This was a big year for the pleasures of the palate, given the popularity of the film Julie and Julia. There are a trillion books on food out there, but if you've never read Laurie Colwin, you must, must, hunt up her two unpretentious essay collections called, simply, Home Cooking and More Home Cooking. Colwin died at 48, and when I try to explain the power of her novels and short stories to people who haven't read her, I usually end up saying, "Her writing makes me happy," which sounds sappy, but it's true. I picked up her two books on cooking (definitely not my passion) because I had exhausted the rest of her writing. There are short essays in the two books on everything from "Jet Lag and How to Feed It" and "Real Food for Tots." Here are Colwin's opening words on "Coffee": "I come from a coffee-loving family, and you can always tell when my sister and I have been around, because both of us collect all the dead coffee from everyone's morning cup, pour it over ice, and drink it. This is a disgusting habit."

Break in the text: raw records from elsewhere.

(* ===== verification/UserPage.v ===== *)
(** Pages for a user process: [target_vaddr_malloc] of [kernel/memory.c] and
    [process_entry] of [user/process.c], specified.

    [user_frames_ok D H s up ub]: [up] is the pool of the users' frames, behind
    the kernel's, [ub] its bits; a clear bit promises a frame that is free and
    that no address below the kernel's gigabyte, in any space of [D], is
    translated to.  [running_process]: the thread that runs has an address space
    and a map [mb] of its own.  [target_vaddr_malloc_ok]: the page it asks for is
    mapped in its space, and nowhere else, to a frame nobody has. *)

From S2P Require Import Prelude Bytes CString Bitmap Interrupt LinkedList Paging PageTable PageMap Words Kernel.
From S2P Require Import ReadyQueues Sched Sync Memory Heap Thread ThreadSpec ThreadRun Process PageDir ProcessRun NewTable.

Module UserPage.
Import Bitmap Interrupt LinkedList Paging PageTable PageMap Words Kernel ReadyQueues Sched Sync Memory.
Import Heap Thread ThreadSpec ThreadRun Process PageDir ProcessRun NewTable.

Lemma user_addr_index a : user_addr a -> is_u32 a /\ 0 <= pd_index a < 768.
Proof. unfold user_addr, pd_index. intros. split; [lia|zdiv_lia]. Qed.

Definition user_frame (up : pool) (j : nat) : Z := addr_base up + PG_SIZE * Z.of_nat j.

Section Users.
Context (D : list Z).
Implicit Types (s v : vm) (k : kernel) (H : kheap) (vb pb ub mb : list bool) (up : pool).
Implicit Types (L : gmap Z (list Z)).

#[local] Instance data_mem : ByteMem vm := vm_mem D.

(** Only the process in CR3 can, at the page of [va]. *)
Definition only_here s (va f : Z) : Prop := forall d a p, d ∈ cr3 s :: D -> user_addr a ->
  translate (under s d) a = Some p -> frame p = f -> frame d = frame (cr3 s) /\ frame a = frame va.

Record user_frames_ok H s up ub : Prop := {
  uf_bits : bitmap_rep s (btmp up) ub;
  uf_num : bit_num (btmp up) < 2 ^ 31;
  uf_base : addr_base up mod PAGE = 0 /\ 0 < addr_base up /\ addr_base up + PG_SIZE * bit_num (btmp up) <= 2 ^ 32;
  uf_behind : addr_base (h_ppool H) + PG_SIZE * bit_num (btmp (h_ppool H)) <= addr_base up;
  uf_apart a : bitmap_byte (btmp up) a -> ~ bitmap_byte (btmp (h_vpool H)) a /\ ~ bitmap_byte (btmp (h_ppool H)) a;
  uf_free j : ub !! j = Some false -> spare D s (user_frame up j)
}.

Record running_process H k up (tc : tcb) mb : Prop := {
  rp_tcb : k_tcbs k !! running_thread (k_sched k) = Some tc;
  rp_dir : pg_dir tc <> NULL;
  rp_bits : bitmap_rep (k_vm k) (btmp (user_vaddr_pool tc)) mb;
  rp_num : bit_num (btmp (user_vaddr_pool tc)) < 2 ^ 31;
  rp_apart a : bitmap_byte (btmp (user_vaddr_pool tc)) a -> ~ bitmap_byte (btmp up) a
    /\ ~ bitmap_byte (btmp (h_vpool H)) a /\ ~ bitmap_byte (btmp (h_ppool H)) a
}.

(** The page of [va] in the process's map. *)
Definition map_index (tc : tcb) (va : Z) : nat := Z.to_nat ((va - addr_base (user_vaddr_pool tc)) / PG_SIZE).

(** A page of the process whose directory entry is absent. *)
Record page_wanted s (tc : tcb) (va : Z) mb : Prop := {
  pw_addr : user_addr va;
  pw_aligned : va mod PAGE = 0;
  pw_from : 0 <= addr_base (user_vaddr_pool tc) <= va;
  pw_in_map : (map_index tc va < length mb)%nat;
  pw_absent : exists e, pde_of s (pd_index va) = Some e /\ present e = false
}.

(** ** The users' frames and the rest of memory *)

Lemma user_frames_keeps H s v up ub ub' : user_frames_ok H s up ub -> vm_keeps D s v ->
  bitmap_rep v (btmp up) ub' -> (forall j, ub' !! j = Some false -> ub !! j = Some false) ->
  user_frames_ok H v up ub'.
Proof.
  intros [] K B Hu. constructor; try done. intros j Hj%Hu%uf_free0. by eapply keeps_spare.
Qed.

(** What a directory translates depends on its frame. *)
Lemma translate_frame s d a : frame d = frame (cr3 s) -> translate (under s d) a = translate s a.
Proof. intros E. unfold translate, pde_of. simpl. by rewrite E. Qed.

(** The new page, seen from all spaces. *)
Lemma mapped_from P s v va t f d a p : table_mapped D P s v va t f -> user_addr va -> va mod PAGE = 0 -> d ∈ cr3 s :: D ->
  user_addr a -> translate (under v d) a = Some p ->
  (frame d = frame (cr3 s) /\ frame a = va /\ p = f + a mod PAGE) \/ translate (under s d) a = Some p.
Proof.
  intros T Hva Hm Hd Ha E. destruct (user_addr_index a Ha) as [Ra Hi]. pose proof (tm_cr3 _ _ _ _ _ _ _ T) as C.
  assert (Hf : frame va = va) by (rewrite <- (Z.add_0_r va) at 1; by apply frame_aligned).
  destruct (decide (frame d = frame (cr3 s) /\ pd_index a = pd_index va)) as [[Ed Ei]|Hn].
  - left. rewrite translate_frame in E by by rewrite C.
    destruct (decide (frame a = va)) as [Ea|Hne].
    + split_and!; [done|done|]. pose proof (tm_page _ _ _ _ _ _ _ T (a mod PAGE) ltac:(by apply Z.mod_pos_bound)) as Tp.
      rewrite Hf, <- Ea in Tp. unfold frame in Tp. replace (a - a mod PAGE + a mod PAGE) with a in Tp by lia. congruence.
    + by rewrite (tm_table _ _ _ _ _ _ _ T) in E by (done || by rewrite Hf).
  - right. by rewrite (tm_other _ _ _ _ _ _ _ T) in E by (done || lia).
Qed.

Lemma mapped_only P s v va t f : table_mapped D P s v va t f -> user_addr va -> va mod PAGE = 0 ->
  nobody_has D s f -> only_here v va f.
Proof.
  intros T Hva Hm N d a p. rewrite (tm_cr3 _ _ _ _ _ _ _ T). intros Hd Ha E Ef.
  assert (Hf : frame va = va) by (rewrite <- (Z.add_0_r va) at 1; by apply frame_aligned).
  destruct (mapped_from _ _ _ _ _ _ _ _ _ T Hva Hm Hd Ha E) as [(E1 & E2 & _)|E']; [by rewrite Hf|].
  by destruct (N d a p Hd Ha E').
Qed.

Lemma mapped_nobody P s v va t f g : table_mapped D P s v va t f -> user_addr va -> va mod PAGE = 0 ->
  f mod PAGE = 0 -> nobody_has D s g -> g <> f -> nobody_has D v g.
Proof.
  intros T Hva Hm Hf N Hg d a p. rewrite (tm_cr3 _ _ _ _ _ _ _ T). intros Hd Ha E.
  destruct (mapped_from _ _ _ _ _ _ _ _ _ T Hva Hm Hd Ha E) as [(_ & _ & ->)|E']; [|by apply (N d a p)].
  rewrite frame_aligned; [done|done|by apply Z.mod_pos_bound].
Qed.

(** The users' frames after the mapping, when [f] was taken from them. *)
Lemma mapped_user_frames H k vb pb P v va j0 j up ub : heap_rep D H k vb pb ->
  table_mapped D P (k_vm k) v va (frame_at H (Z.of_nat j0)) (user_frame up j) ->
  (forall a, P a -> bitmap_byte (btmp (h_ppool H)) a) -> user_addr va -> va mod PAGE = 0 -> (j0 < length pb)%nat ->
  user_frames_ok H (k_vm k) up ub -> ub !! j = Some true -> user_frames_ok H v up ub.
Proof.
  intros R T HP Hva Hm Hj0 U Hj. destruct U. destruct (pool_sizes _ _ _ _ _ R) as (_ & _ & _ & Lp).
  constructor; try done.
  - eapply bitmap_rep_kept; [|exact uf_bits0]. intros a Ha Va. split; [by apply (tm_valid _ _ _ _ _ _ _ T)|].
    apply (tm_load _ _ _ _ _ _ _ T); [done|]. intros Hp%HP. by destruct (uf_apart0 a Ha).
  - intros x Hx. destruct (uf_free0 x Hx) as [F N]. pose proof (lookup_lt_Some _ _ _ Hx) as Hlx.
    assert (Hxj : x <> j) by congruence.
    split; [|eapply mapped_nobody; [exact T|done|done| |exact N|unfold user_frame, PG_SIZE; lia]].
    + apply (tm_free _ _ _ _ _ _ _ T); [exact F|]. unfold user_frame, frame_at, PG_SIZE in *. lia.
    + unfold user_frame, PG_SIZE, PAGE in *. zdiv_lia.
Qed.

(** ** [target_vaddr_malloc] *)

Definition user_mtx : Z := pool_mtx user_phy_pool.

(** What follows when the mutex is taken and the page marked in the map. *)
Definition target_rest (va : Z) : M kernel Z :=
  page_phy_addr ← paddr_get user_phy_pool;
  if page_phy_addr =? NULL then mret NULL else
  v2p_mapping va page_phy_addr;;
  mutex_unlock user_mtx;;
  mret va.

Lemma map_index_bit tc va : user_addr va -> 0 <= addr_base (user_vaddr_pool tc) <= va ->
  u32 (i32 (u32 (va - addr_base (user_vaddr_pool tc)) / PG_SIZE)) = Z.of_nat (map_index tc va).
Proof.
  intros Ha Hb. unfold map_index, user_addr, PG_SIZE in *.
  rewrite (u32_small (va - _)) by lia. unfold i32, u32. zdiv_lia.
Qed.

Lemma target_start H k L vb pb up ub tc mb va : heap_rep D H k vb pb -> mutex_free k L user_mtx ->
  user_frames_ok H (k_vm k) up ub -> running_process H k up tc mb -> page_wanted (k_vm k) tc va mb ->
  exists v, target_vaddr_malloc PF_USER va k = target_rest va (with_vm v (mutex_taken user_mtx k))
    /\ modifies (bitmap_byte (btmp (user_vaddr_pool tc))) (k_vm k) v
    /\ heap_rep D H (with_vm v (mutex_taken user_mtx k)) vb pb
    /\ user_frames_ok H v up ub
    /\ bitmap_rep v (btmp (user_vaddr_pool tc)) (<[map_index tc va := true]> mb).
Proof.
  intros R F U P W. destruct P as [Ht Hd Bm Hn Ap]. set (k0 := mutex_taken user_mtx k).
  assert (R0 : heap_rep D H k0 vb pb) by by apply (heap_rep_ext D H k).
  destruct (set_bit D k0 (btmp (user_vaddr_pool tc)) mb (map_index tc va) Bm (pw_in_map _ _ _ _ W)) as (v & E & B & M).
  exists v. split; [|split; [exact M|split; [|split; [|exact B]]]].
  - unfold target_vaddr_malloc. erewrite bind_ok by reflexivity. rewrite decide_False by done.
    erewrite bind_ok by (eapply (mutex_lock_free k L); exact F). fold k0.
    erewrite bind_ok by by apply get_tcb_ok. rewrite (proj2 (Z.eqb_neq _ _) Hd), bool_decide_eq_true_2 by done.
    cbn [negb andb]. erewrite bind_ok; [reflexivity|].
    rewrite (map_index_bit tc va); [exact E|apply W..].
  - eapply heap_rep_bit; [exact R0|exact M| | |done|done];
      (eapply bitmap_rep_modifies; [exact M| |apply R]); intros i Hi Hx; destruct (Ap _ Hx) as (_ & N1 & N2);
      [apply N1|apply N2]; unfold bitmap_byte; lia.
  - eapply user_frames_keeps; [exact U|exact (modifies_keeps _ _ _ M)| |done].
    eapply bitmap_rep_modifies; [exact M| |apply U]. intros i Hi Hx. destruct (Ap _ Hx) as (N & _).
    apply N. unfold bitmap_byte. lia.
Qed.

(** The bitmaps the call writes. *)
Definition page_bits H up (tc : tcb) (a : Z) : Prop :=
  bitmap_byte (btmp (user_vaddr_pool tc)) a \/ bitmap_byte (btmp up) a \/ bitmap_byte (btmp (h_ppool H)) a.

(** What the mapping of a page comes to. *)
Record page_given H (P : Z -> Prop) k up (tc : tcb) (va : Z) (j0 j : nat) v vb pb ub mb : Prop := {
  pg_heap : heap_rep D H (with_vm v k) vb (<[j0 := true]> pb);
  pg_users : user_frames_ok H v up (<[j := true]> ub);
  pg_map : bitmap_rep v (btmp (user_vaddr_pool tc)) (<[map_index tc va := true]> mb);
  pg_mapped : table_mapped D P (k_vm k) v va (frame_at H (Z.of_nat j0)) (user_frame up j);
  pg_only : only_here v va (user_frame up j)
}.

None of the pleasures Zadie Smith writes about in her terrific, just-published essay collection, Changing My Mind, fall into the "disgusting" category; they're more "endearing," like her prose valentines to Zora Neale Hurston, Greta Garbo and Katharine Hepburn. This collection also includes some poignant remembrances of David Foster Wallace and Smith's own father, a WWII vet who took part in the Normandy invasion. In the epigraph to this book, Smith quotes Hepburn in The Philadelphia Story, saying, "The time to make up your mind about people is never!" The great thing about Zadie Smith as a critic is that you get the sense here that her enthusiasms aren't fossilized yet, but are still being formed as she writes.
Nonagenarian P.D. James has, no doubt, been passionate about lots of things during her long life, but to her worshipful readers (and I'm definitely in that multitude), it's her passion for investigating murder most foul that we really care about. In a new little work of criticism called Talking About Detective Fiction, James elegantly surveys the British and American traditions — and the future — of mystery writing as well as sharing some of her long-tended enthusiasms for, among others, G.K. Chesterton.
James, of course, lives in England, which would be my No. 1 fantasy choice for where to spend the holidays. Not going to happen anytime soon, but armchair travel is cheap and profoundly pleasurable. I received lots of intriguing suggestions for good books about place — Pico Iyer on Japan, Ishmael Reed on Oakland — but the one recommendation I found irresistible was Mary McCarthy on Florence, because I find any occasion to read Mary McCarthy in all her tart brilliance irresistible. The book is called The Stones of Florence, and in it, McCarthy unveils what was then, in 1956, one of Italy's lesser tourist cities. She loves the handmade shoes, puts up with the then-mediocre food, and winces at the "sugary" vision of the city crafted by Victorians like the Brownings.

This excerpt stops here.